Just Connect

“When we know what changes our own hearts, we have a clue about the world we’d like to inhabit and how each of us can contribute to that vision.”

Getting right to the heart of it here, this month I offer reflections about “dismissive positivity”. Some of you may know what it is and know how it feels in your body when you express or receive it. It’s important to name it. An example? I reached out to my sister recently and began to express my frustration about our living situation here in Santa Fe. We are still in transitional housing, living with my daughter and grandchildren. The Santa Fe real estate market is challenging, workable, but challenging. That may sound like a lovely family scene in her fantasy life, especially since she lives far away from her grandchildren. This living situation has been quite the learning curve for me.

Dismissive positivity implies that someone is living the ideal life and if they have troubles there’s something wrong: they haven’t meditated enough, they haven’t prayed enough, they haven’t got their diet just so, they don’t have the right guru! Maybe the feng shui in their house is off? Maybe they just don’t appreciate their lives enough? We can’t cut them much slack because we often don’t cut ourselves much. We are all in pursuit of some ideal that doesn’t exist.
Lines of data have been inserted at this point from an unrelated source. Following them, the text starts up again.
Lemma shell_c_generator_value_path_witness :
  (block_depth 0 [cg_start_c_block "extern"; cg_indent] = Some 1%nat
   /\ indent_level 0 [cg_start_c_block "extern"; cg_indent] = Some 1%nat)
  /\ exists func_sig ops,
       c_generator.shell_c_generator sample_float_fmt sample_order
         [cg_start_c_block "extern"; cg_indent] 1 "" 0 "row" 64
       = ([cg_start_c_block "extern"; cg_indent] ++ ops, inr func_sig)
       /\ List.hd_error ops = Some (cg_start_c_block func_sig)
       /\ starts_with "void " func_sig = true
       /\ block_depth 0 ([cg_start_c_block "extern"; cg_indent] ++ ops) = Some 1%nat
       /\ indent_level 0 ([cg_start_c_block "extern"; cg_indent] ++ ops) = Some 1%nat.
Proof.
  split; [split; reflexivity|].
  apply (shell_c_generator_value_path sample_float_fmt sample_order
           [cg_start_c_block "extern"; cg_indent] 1 "" "row" 64 1%nat 1%nat);
    reflexivity.
Defined.

Section Indent.
Variable float_fmt : Z -> string.
Variable cartesian_order_factory : Z -> string -> list (Z * Z * Z * Z).
Variable transformation_generator : Z -> string -> string -> list cg_op.

Lemma numpy_body_level L c k :
  indent_level k (np_generator._numpy_am_build_body float_fmt L c) = Some k.
Proof.
  destruct c as [[[idx l] m] n].
  unfold np_generator._numpy_am_build_body. cbv beta iota zeta.
  repeat (erewrite indent_level_app; [|seg_cases; reflexivity]).
  reflexivity.
Qed.

(** X8: indentation in the array generator.  When the spherical
    transformers leave the indentation as they find it, every [dedent] of
    [numpy_generator] undoes an earlier [indent]: the assembler
    [_numpy_am_build] leaves the level it was called at, and the whole
    source ends one level in, inside the [def] it opened. *)
Theorem numpy_generator_indentation (L : Z) (function_name cart_order : string) :
  (forall l k, indent_level k (transformation_generator l cart_order "spherical_trans") = Some k) ->
  (forall k, indent_level k
     (np_generator._numpy_am_build float_fmt cartesian_order_factory L cart_order) = Some k)
  /\ indent_level 0
       (np_generator.numpy_generator_ops float_fmt cartesian_order_factory
          transformation_generator L function_name cart_order) = Some 1%nat.
Proof.
  intros Htg.
  assert (forall L k, indent_level k
            (np_generator._numpy_am_build float_fmt cartesian_order_factory L cart_order)
          = Some k) as Ham.
  { intros L' k. unfold np_generator._numpy_am_build.
    apply indent_level_flat_map. intros c k'. apply numpy_body_level. }
  split; [apply Ham|].
  unfold np_generator.numpy_generator_ops.
  erewrite indent_level_app; [|reflexivity].
  erewrite indent_level_app;
    [|apply indent_level_flat_map; intros l k;
      cbn [app indent_level];
      erewrite indent_level_app; [|apply Ham]; reflexivity].
  erewrite indent_level_app; [|reflexivity].
  erewrite indent_level_app;
    [|apply indent_level_flat_map; intros l k;
      erewrite indent_level_app; [|apply Htg]; reflexivity].
  erewrite indent_level_app;
    [|apply indent_level_flat_map; intros l k; reflexivity].
  reflexivity.
Qed.
End Indent.

Lemma numpy_generator_indentation_witness :
  (forall l k, indent_level k (sample_transformation l "row" "spherical_trans") = Some k)
  /\ (forall k, indent_level k
        (np_generator._numpy_am_build sample_float_fmt sample_order 2 "row") = Some k)
  /\ indent_level 0
       (np_generator.numpy_generator_ops sample_float_fmt sample_order
          sample_transformation 2 "compute_shell_2_row" "row") = Some 1%nat.
Proof.
  split; [intros l k; reflexivity|].
  apply (numpy_generator_indentation sample_float_fmt sample_order
           sample_transformation 2 "compute_shell_2_row" "row").
  intros l k. reflexivity.
Defined.

Section CIndent.
Variable float_fmt : Z -> string.
Variable cartesian_order_factory : Z -> string -> list (Z * Z * Z * Z).


End CIndent.

(** ** The array kernel and [raise] *)
Section Raise.
Import py_kernel.
Variable g : Z -> bool.
Variable tab : nat.
Hypothesis tab_pos : (0 < tab)%nat.

Lemma step_raised st op :
  raised st = true ->
  raised (step g tab st op) = true
  /\ allocs (step g tab st op) = allocs st
  /\ elements (step g tab st op) = elements st.
Proof.
  intros Hr. destruct op as [[s|]| | | | |]; try (repeat split; assumption).
  unfold step, exec_line. destruct (leading_spaces s) as [sp t].
  rewrite Hr. cbn [negb andb orb].
  destruct (classify t); repeat split; assumption.
Qed.

Lemma fold_raised ops st :
  raised st = true ->
  raised (fold_left (step g tab) ops st) = true
  /\ allocs (fold_left (step g tab) ops st) = allocs st
  /\ elements (fold_left (step g tab) ops st) = elements st.
Proof.
  revert st. induction ops as [|op ops IH]; intros st Hr; [auto|].
  simpl. destruct (step_raised st op Hr) as (H1 & H2 & H3).
  destruct (IH _ H1) as (H4 & H5 & H6). rewrite H5, H6. auto.
Qed.

Lemma step_calm st op :
  calm op = true -> raised (step g tab st op) = raised st.
Proof.
  intros Hop. destruct op as [[s|]| | | | |]; try reflexivity.
  unfold step, exec_line. unfold calm in Hop.
  destruct (leading_spaces s) as [sp t]. cbn [snd] in Hop.
  destruct (classify t); try discriminate; reflexivity.
Qed.

Lemma fold_calm ops st :
  forallb calm ops = true -> raised (fold_left (step g tab) ops st) = raised st.
Proof.
  revert st. induction ops as [|op ops IH]; intros st H; [reflexivity|].
  simpl in H. apply andb_prop in H as [H1 H2].
  simpl. rewrite (IH _ H2). now apply step_calm.
Qed.

Variable float_fmt : Z -> string.
Variable cartesian_order_factory : Z -> string -> list (Z * Z * Z * Z).
Variable transformation_generator : Z -> string -> string -> list cg_op.
Variable L : Z.
Variables function_name cart_order : string.

Lemma calm_term name pref l m n shift :
  starts_with "A" name = true ->
  calm (cg_write (np_generator._build_xyz_pow float_fmt name pref l m n shift)) = true.
Proof.
  intros Hname. unfold calm.
  destruct (np_generator._build_xyz_pow _ _ _ _ _ _ _) as [t|] eqn:Ht; [|reflexivity].
  destruct (classify_term _ _ _ _ _ _ _ _ Hname Ht) as [Hls Hc].
  rewrite Hls. cbn [snd]. now rewrite Hc.
Qed.

Lemma forallb_flat_map {X} (p : cg_op -> bool) (f : X -> list cg_op) xs :
  (forall x, forallb p (f x) = true) -> forallb p (flat_map f xs) = true.
Proof.
  intros Hf. induction xs as [|x xs IH]; [reflexivity|].
  simpl. now rewrite forallb_app, Hf, IH.
Qed.

Lemma numpy_body_calm L' c :
  forallb calm (np_generator._numpy_am_build_body float_fmt L' c) = true.
Proof.
  destruct c as [[[idx l] m] n].
  unfold np_generator._numpy_am_build_body. cbv beta iota zeta.
  rewrite !forallb_app.
  repeat match goal with
  | |- context [forallb calm ?seg] =>
      replace (forallb calm seg) with true
        by (symmetry; seg_cases; cbn [forallb];
            rewrite ?calm_term by reflexivity; reflexivity)
  end.
  reflexivity.
Qed.

(** The lines of the kernel before the component blocks, run from the
    start: what they leave, and that nothing after them is a [raise]. *)
Lemma prologue_state :
  exists rest tail,
    np_generator.numpy_generator_ops float_fmt cartesian_order_factory
      transformation_generator L function_name cart_order
    = (W ("def " +:+ function_name
            +:+ "(xyz, L, coeffs, exponents, center, grad=2, spherical=True):")
         :: cg_indent :: rest) ++ tail
    /\ fold_left (step g tab) (W ("def " +:+ function_name
            +:+ "(xyz, L, coeffs, exponents, center, grad=2, spherical=True):")
         :: cg_indent :: rest) init
       = lift (1 * tab) 1 (fold_left (step g tab) rest init)
    /\ raised (fold_left (step g tab) rest init) = g 2
    /\ elements (fold_left (step g tab) rest init) = []
    /\ allocs (fold_left (step g tab) rest init) = List.map alloc_of (labels_of g)
    /\ ((forall l, forallb calm (transformation_generator l cart_order "spherical_trans") = true) ->
        forallb calm tail = true).
Proof.
  unfold np_generator.numpy_generator_ops.
  eexists _, _. split; [reflexivity|].
  split; [|split; [|split; [|split]]].
  - match goal with
    | |- fold_left ?f (?d :: cg_indent :: ?rest) init = _ =>
        change (fold_left f (d :: cg_indent :: rest) init)
          with (fold_left f rest (lift (1 * tab) 1 init))
    end.
    apply (fold_lift g tab tab_pos 1); vm_compute; reflexivity.
  - vm_compute. destruct (g 2); reflexivity.
  - vm_compute. reflexivity.
  - vm_compute. destruct (g 0), (g 1), (g 2); reflexivity.
  - intros Htg. rewrite !forallb_app.
    rewrite forallb_flat_map.
    2:{ intros l. cbn [app forallb]. rewrite forallb_app.
        unfold np_generator._numpy_am_build.
        rewrite forallb_flat_map by apply numpy_body_calm. reflexivity. }
    rewrite forallb_flat_map.
    2:{ intros l. rewrite forallb_app, Htg. reflexivity. }
    rewrite forallb_flat_map by (intros l; reflexivity).
    reflexivity.
Qed.

Lemma kernel_raises_when_tested :
  g 0 = true -> g 1 = true -> g 2 = true ->
  let st :=
    fold_left (step g tab)
      (np_generator.numpy_generator_ops float_fmt cartesian_order_factory
         transformation_generator L function_name cart_order) init in
  raised st = true
  /\ allocs st
     = List.map alloc_of (["PHI"%string] ++ gradient_labels ++ hessian_labels)
  /\ elements st = [].
Proof.
  intros H0 H1 H2. cbv zeta.
  destruct prologue_state as (rest & tail & -> & Hlift & Hr & He & Ha & _).
  rewrite fold_left_app, Hlift.
  set (st0 := lift (1 * tab) 1 (fold_left (step g tab) rest init)).
  assert (raised st0 = true) as Hr0 by (unfold st0, lift; cbn [raised]; congruence).
  destruct (fold_raised tail st0 Hr0) as (Hr' & Ha' & He').
  rewrite Hr', Ha', He'. unfold st0, lift. cbn [allocs elements].
  rewrite He, Ha. unfold labels_of. rewrite H0, H1. auto.
Qed.

Lemma kernel_calm_when_not_tested :
  g 2 = false ->
  (forall l, forallb calm (transformation_generator l cart_order "spherical_trans") = true) ->
  raised
    (fold_left (step g tab)
       (np_generator.numpy_generator_ops float_fmt cartesian_order_factory
          transformation_generator L function_name cart_order) init)
  = false.
Proof.
  intros H2 Htg.
  destruct prologue_state as (rest & tail & -> & Hlift & Hr & _ & _ & Hcalm).
  rewrite fold_left_app, Hlift, (fold_calm _ _ (Hcalm Htg)).
  unfold lift. cbn [raised]. congruence.
Qed.
End Raise.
My sister then texted me platitudes about “how everything happens for a reason and we will find the perfect house and she looks forward to visiting soon!” I felt the old familiar (familial) frustration of not being received. It rose up like a rush from hot chili peppers and simultaneously, I could appreciate her limits. I don’t have to be defined by her limitations. What I experience isn’t diminished by her inability to receive me in that moment. Ah! I remember now! Noted!

Empathy is not dismissive positivity.

When I sugar coat someone’s experience with a cheery comeback they are invisible to me. Check it out the next time you catch yourself doing it and notice your body sensation. And notice what it is to be on the receiving end of it too. Do I have the expectation that everyone I meet will respond with empathy? Not hardly. It does mean I can own my experience and “self regulate” and be discerning about what my expectations are of others. It can be quite simple. We don’t have to feel overwhelmed by connection or take on the suffering of the entire world. We can—just connect. When someone is struggling we don’t have to know the backstory, we could still respond with comments like “I see that you walk with some big challenges.” Or “That must be difficult, I wish you well.” Sometimes a comforting silence is enough. It’s a practice, an art, and we will get it right sometimes and be way off other times. The practice of empathy provides us with healthy boundaries and the chance to acknowledge our shared humanity.

We are pack animals, social creatures who thrive on connection. The neuroscience is right there to back that up: when we are met with empathy, when we are seen, heard, valued, there’s a shift in the nervous system. Even for just a moment. Most of us don’t want platitudes. It’s like living on a diet of empty calories. A little boost of empathy can be a feast for anyone!

When we know what changes our own hearts, we have a clue about the world we’d like to inhabit and how each of us can contribute to that vision.